Billy Joel Sells Out the Hamptons
Lest anyone worry that Billy Joel's show in East Hampton on Saturday
night wasn't a total hit, I can reassure you: It was.
The show was part of the now infamous $3,000-a-ticket Social at the
Ross School series, which began with Prince, then Dave Matthews and
next week brings in Tom Petty followed by James Taylor.
Show insiders tell me that offering the whole thing up front as a
$30,000-a-couple series was too much even for the Hamptons. Sales were
slow. But now, individual shows are being sold, and Joel's was so hot
that 200 more seats than the 1,000 allotted for where actually sold.
"We had 1,200 people," said a source. Another source says that Joel
was paid $2 million for the night.
It was worth it.
In front of a crowd that included ex-wife Christie Brinkley with their
singer-daughter Alexa Ray; plus Jon Bon Jovi, Alec Baldwin, Lorne
Michaels, Edie Falco and a skinny but smiley Renee Zellweger, Joel
turned out a rockin' two-hour show that was flawless in every way.
Indeed, he had to battle high humidity and intense heat to pull it
off.
But Billy didn't miss a beat, knocking out hit after hit from "My
Life" to "Summer Highland Falls," "She's Always a Woman," "The
Entertainer," "Zanzibar," "Big Shot," "Piano Man," "Allentown,"

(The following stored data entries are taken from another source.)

Lemma not_gt_cases x y : (not_gt lt) x y ↔ lt x y = true ∨ x = y.
Proof.
  unfold not_gt. split.
  - intros Hyx. destruct (lt_total x y) as [?|[?|?]]; [by left|by right|congruence].
  - intros [?%lt_asym| ->]; [done | apply lt_irrefl].
Qed.

#[local] Instance not_gt_trans : Transitive (not_gt lt).
Proof.
  intros x y z [Hxy| ->]%not_gt_cases [Hyz| ->]%not_gt_cases;
    apply not_gt_cases; eauto.
Qed.










End sorted_total.

(** ** The order of strings *)








(** ** The summary *)

Section dict_keys.
Context {A : Type}.



End dict_keys.





(** The lines for the example: the default group first, then the groups
    in the order of their override sets, each with every key. *)
Example example_summary :
  (build_optim_printing show_kind example_env (ORef 0) example_model example_heap).1
  = Ok (example_optimizer,
        ["Optimizer group 0 | 2 tensors | lr <value> | weight_decay None";
         "Optimizer group 1 | 1 tensors | lr <value> | weight_decay None";
         "Optimizer group 2 | 2 tensors | lr <value> | weight_decay None";
         "Optimizer group 3 | 1 tensors | lr <value> | weight_decay None";
         "Optimizer group 4 | 2 tensors | lr <value> | weight_decay <value>"]).
Proof. vm_compute. reflexivity. Qed.

(** * HEOS services: the join / unjoin group reconciliation

    A shallow embedding of [homeassistant/components/heos/services.py].
    The four service handlers are coroutines that talk to a pyheos
    controller, log, and return nothing.  A handler is embedded as a
    computation that produces the sequence of things it does (log
    records, awaited controller calls) together with the way it ends
    (normal return, or an exception that escapes the handler). *)

From Stdlib Require Import ZArith String List.
From stdpp Require Import base decidable option list sets gmap strings.

Open Scope string_scope.
Open Scope Z_scope.
Open Scope list_scope.

(** ** Python values used by the handlers *)

(** pyheos objects.  Player and group identifiers are Python ints. *)
Module pyheos.

Record HeosPlayer := { player_id : Z }.

Record HeosGroup := {
  leader : HeosPlayer;
  members : list HeosPlayer
}.

(** [const.STATE_CONNECTED] *)
Definition STATE_CONNECTED : string := "connected".

(** The exceptions of the library: [CommandFailedError] is a subclass
    of [HeosError]. *)
Inductive HeosError := CommandFailedError | OtherHeosError.

End pyheos.

(** The value of [controller.get_groups()]: a dict from group id to
    group.  A dict iterates in insertion order, so it is kept as the list
    of its items; the keys of a dict are pairwise distinct. *)
Abbreviation groups_dict := (list (Z * pyheos.HeosGroup)).

(** The entities of the media_player domain, [hass.data[DOMAIN].entities].
    Only some of them are HEOS players ([isinstance(e, HeosMediaPlayer)]);
    those carry the pyheos [player_id]. *)
Inductive Entity :=
| HeosMediaPlayer (entity_id : string) (player_id : Z)
| OtherMediaPlayer (entity_id : string).

Record HomeAssistant := { entities : list Entity }.

(** ** What a handler does *)

(** Calls on the controller.  [create_group] and [update_group] receive
    [list(some_set)]: the order of that list is whatever the set
    iterates in, so the argument is recorded as the set of ids. *)
Inductive command :=
| sign_in (username password : string)
| sign_out
| get_groups (refresh : bool)
| create_group (leader_id : Z) (member_ids : gset Z)
| update_group (group_id : Z) (member_ids : gset Z)
| remove_group (group_id : Z).

Inductive level := ERROR | INFO | DEBUG.

(** A log record is kept as its level and format string. *)
Inductive event :=
| Log (lvl : level) (fmt : string)
| Await (c : command).

Inductive exn :=
| Raised (e : pyheos.HeosError)
| UnboundLocalError (name : string).

Definition isinstance_HeosError (e : exn) : bool :=
  match e with Raised _ => true | _ => false end.

Definition isinstance_CommandFailedError (e : exn) : bool :=
  match e with Raised pyheos.CommandFailedError => true | _ => false end.

(** The controller as the handlers see it: its connection state, what
    [get_groups] answers and which commands it rejects.  Within one run a
    handler sends each command at most once, so the answer is a function
    of the command. *)
Record Heos := {
  connection_state : string;
  groups_answer : pyheos.HeosError + groups_dict;
  command_answer : command -> option pyheos.HeosError
}.
(** * The WebSocket fan-out hub of agents-handler (package websocket)

    A shallow embedding of the Go hub: the connection registry driven by
    [Hub.Run], the non-blocking broadcast entry point, the batching layer
    with its [time.AfterFunc] deadline, and the origin check of the
    upgrader.  Channels, timers and panics follow the Go runtime; the
    goroutines are interleaved by an explicit schedule of events.  The
    last part embeds the choice of request ids shown by the chain list
    of the web client. *)

From Stdlib Require Import ZArith Ascii String.
From Stdlib Require QArith.
From stdpp Require Import gmap strings list fin_maps pretty.

#[local] Set Warnings "-clear-no-such-hyp".

(** ** The part of the Go runtime the hub relies on *)

Module Go.

(** Run-time panics a channel operation can raise. *)
Inductive panic :=
  | SendOnClosedChannel
  | CloseOfClosedChannel
  | NilPointerDereference.

Inductive result (A : Type) :=
  | Ok (a : A)
  | Panic (p : panic).
#[global] Arguments Ok {A} a.
#[global] Arguments Panic {A} p.

(** [[]byte] *)
Definition bytes := string.

(** A buffered [chan []byte]: the queued elements, oldest first, the
    capacity given to [make], and whether [close] has been called. *)
Record Chan := mkChan { buf : list bytes; cap : nat; closed : bool }.

Definition make (n : nat) : Chan := mkChan [] n false.
Definition len (ch : Chan) : nat := length (buf ch).

(** [select { case ch <- v: ... default: ... }]: the send case panics
    on a closed channel, is taken when the buffer has room, and the
    default branch runs otherwise.  [None] stands for the default
    branch. *)
Definition try_send (v : bytes) (ch : Chan) : result (option Chan) :=
  if closed ch then Panic SendOnClosedChannel
  else if decide (len ch < cap ch)
       then Ok (Some (mkChan (buf ch ++ [v]) (cap ch) false))
       else Ok None.

(** [close(ch)] *)
Definition close (ch : Chan) : result Chan :=
  if closed ch then Panic CloseOfClosedChannel
  else Ok (mkChan (buf ch) (cap ch) true).

(** [time.Duration], in nanoseconds. *)
Definition Duration := Z.
Definition Millisecond : Duration := 1000000%Z.
Definition Second : Duration := (1000 * Millisecond)%Z.

(** A timer made by [time.AfterFunc(d, f)].  It is [Armed] until its
    deadline; the runtime then starts [f] in a goroutine of its own
    ([Fired]: started, body not yet run, e.g. waiting for a mutex) and
    [f] eventually runs ([Ran]).  [Stop] only prevents a timer that
    has not fired. *)
Inductive TimerStatus := Armed | Fired | Stopped | Ran.

Record Timer := mkTimer { deadline : Z; status : TimerStatus }.

Definition Stop (t : Timer) : Timer :=
  match status t with
  | Armed => mkTimer (deadline t) Stopped
  | _ => t
  end.

End Go.
Import Go.

(** ** Constants of the package *)

Definition writeWait : Duration := (10 * Second)%Z.
Definition pongWait : Duration := (60 * Second)%Z.
Definition pingPeriod : Duration := ((pongWait * 9) / 10)%Z.
Definition maxMessageSize : Z := (512 * 1024)%Z.
Definition batchWindow : Duration := (50 * Millisecond)%Z.
Definition maxBatchSize : nat := 10.

(** ** Messages *)

(** [type Message struct { Type string; Data interface{} }].  The dynamic
    value in [Data] is either whatever the producer handed over (a
    [payload]) or the [[]Message] that [flushBatch] wraps. *)
Inductive Message (payload : Type) : Type :=
  | mkMessage (type : string) (data : Data payload)
with Data (payload : Type) : Type :=
  | DValue (v : payload)
  | DMessages (buffer : list (Message payload)).
Arguments mkMessage {payload} type data.
Arguments DValue {payload} v.
Arguments DMessages {payload} buffer.

(** [json.Marshal] on a [Message]; [None] is a marshalling error. *)
Class Marshal (payload : Type) :=
  json_Marshal : Message payload → option bytes.

(** ** Requests and the upgrader *)

(** [*http.Request]: the header map, and whether the rest of the
    WebSocket handshake (method, Upgrade/Connection headers, key) is in
    order. *)
Record Request := mkRequest {
  Header : gmap string (list string);
  handshake_ok : bool
}.

(** [r.Header.Get(key)]: the first value of the key, or the empty
    string. *)
Definition Header_Get (r : Request) (key : string) : string :=
  match Header r !! key with
  | Some (v :: _) => v
  | _ => ""
  end.

Definition allowedOrigins : list string :=
  [ "http://localhost:5173";
    "http://localhost:3000";
    "http://127.0.0.1:5173";
    "http://127.0.0.1:3000" ].

Inductive LogLine :=
  | LogOriginAllowed (origin : string)
  | LogOriginRejected (origin : string)
  | LogUpgradeError
  | LogClientConnected (total : nat)
  | LogClientDisconnected (total : nat)
  | LogMarshalError
  | LogMessageDropped
  | LogBatchMarshalError
  | LogBatchDropped.

(** [for _, allowed := range allowedOrigins { if origin == allowed ... }] *)
Fixpoint origin_in (origin : string) (allowed : list string) : bool :=
  match allowed with
  | [] => false
  | a :: rest => if decide (origin = a) then true else origin_in origin rest
  end.

(** [upgrader.CheckOrigin]: the verdict and the lines it logs. *)
Definition CheckOrigin (r : Request) : bool * list LogLine :=
  let origin := Header_Get r "Origin" in
  if decide (origin = "") then (true, [])
  else if origin_in origin allowedOrigins
       then (true, [LogOriginAllowed origin])
       else (false, [LogOriginRejected origin]).

(** [upgrader.Upgrade]: gorilla refuses the upgrade when the handshake is
    malformed or when [CheckOrigin] answers false. *)
Definition Upgrade (r : Request) : bool * list LogLine :=
  if handshake_ok r then CheckOrigin r else (false, []).

(** ** The hub and its runtime state *)

(** [*Client] and [*time.Timer]: pointers are the index of the object in
    the heap of its kind. *)
Abbreviation Client := nat (only parsing).
Abbreviation TimerId := nat (only parsing).

(** What a step does to the outside world, in order: log lines and the
    channel operations performed. *)
Inductive Effect {payload : Type} :=
  | Log (l : LogLine)
  | Insert (c : Client)                      (* h.clients[client] = true *)
  | Close (c : Client)                       (* close(client.send) *)
  | Enqueue (c : Client) (message : bytes)   (* client.send <- message *)
  | Submit (jsonData : bytes)                (* h.broadcast <- jsonData *)
  | Flush (buffer : list (Message payload))  (* flushBatch took the buffer *)
  | Frame (c : Client) (frame : bytes)       (* writePump wrote a text frame *)
  | CloseFrame (c : Client).                 (* writePump wrote the close frame *)
Arguments Effect payload : clear implicits.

"Downeaster 'Alexa,'" "Don't Ask Me Why," "Keeping the Faith," "It's
Still Rock and Roll to Me," "We Didn't Start the Fire" and his popular
tour de force, "Scenes From an Italian Restaurant," among others.
He threw in a rare oldie from his first album, "Everyone Loves You
Now," and the still very moving, "New York State of Mind."
Of course, it's kind of easy for Joel to have success in the Hamptons.
He's the hometown boy made good to the people on the east end of Long
Island. He is to them what James Taylor and Carly Simon are to
Martha's Vineyard and Bruce Springsteen and Jon Bon Jovi are to Asbury
Park. Billy Joel is a hero.
That's why Sunday's story in the New York Post seemed so gratuitously
mean and unearned.
The writer of the piece made a snide comment about Joel being so
unhappy about the Social ticket sales it would drive him to drink.
Ouch! Talk about misreading your audience. Not nice.
However many times Joel has battled substance abuse, his audience is
always there to defend him. And with good reason. Joel has been a
mensch to Long Island fishermen, and has stood up for countless
underdogs.
Billy's songs indicate that. They are nearly all fully realized
vignettes, featuring characters and emotions to which his audience can
relate. They are all based in melodic hooks, and easily sung along to
- certainly more so than 95 percent of the drivel that p***** for pop
music today.
Billy did make some jokes from the stage, mostly about his age - 58.
"This isn't Billy Joel," he said. "I'm his dad."
He gave a shout out to wife Katie Lee Joel, who chose the menu for the
delicious buffet supper that was served and used a lot of her own and
Billy's recipes, including a steak marinade that was out of this
world.
Her cookbook comes out next year from Simon & Schuster. Trust me, you
will like her fried chicken!
As for Christie, I am told that her divorce from "architect" Peter
Cook remains itchy and scratchy with no calamine lotion around.
Brinkley - the Hamptons equivalent of a siren or reigning princess -
didn't bring her two younger children to the show, even though Billy
is son Jack's godfather.
Sources say that Cook refused to let stepson Jack (whose biological
father is Rick Taubman but who is in shared custody with Christie and
Cook) or daughter Sailor (Cook's biological child with Brinkley)
attend the show despite many pleadings from both children.
"It was his weekend, and he wouldn't give in," an insider who knows
the former couple told me.
You may recall that last year, Cook was revealed to be having an
affair with a 19-year-old behind Christie's back. Brinkley only found
out when the girl's father confronted her in public.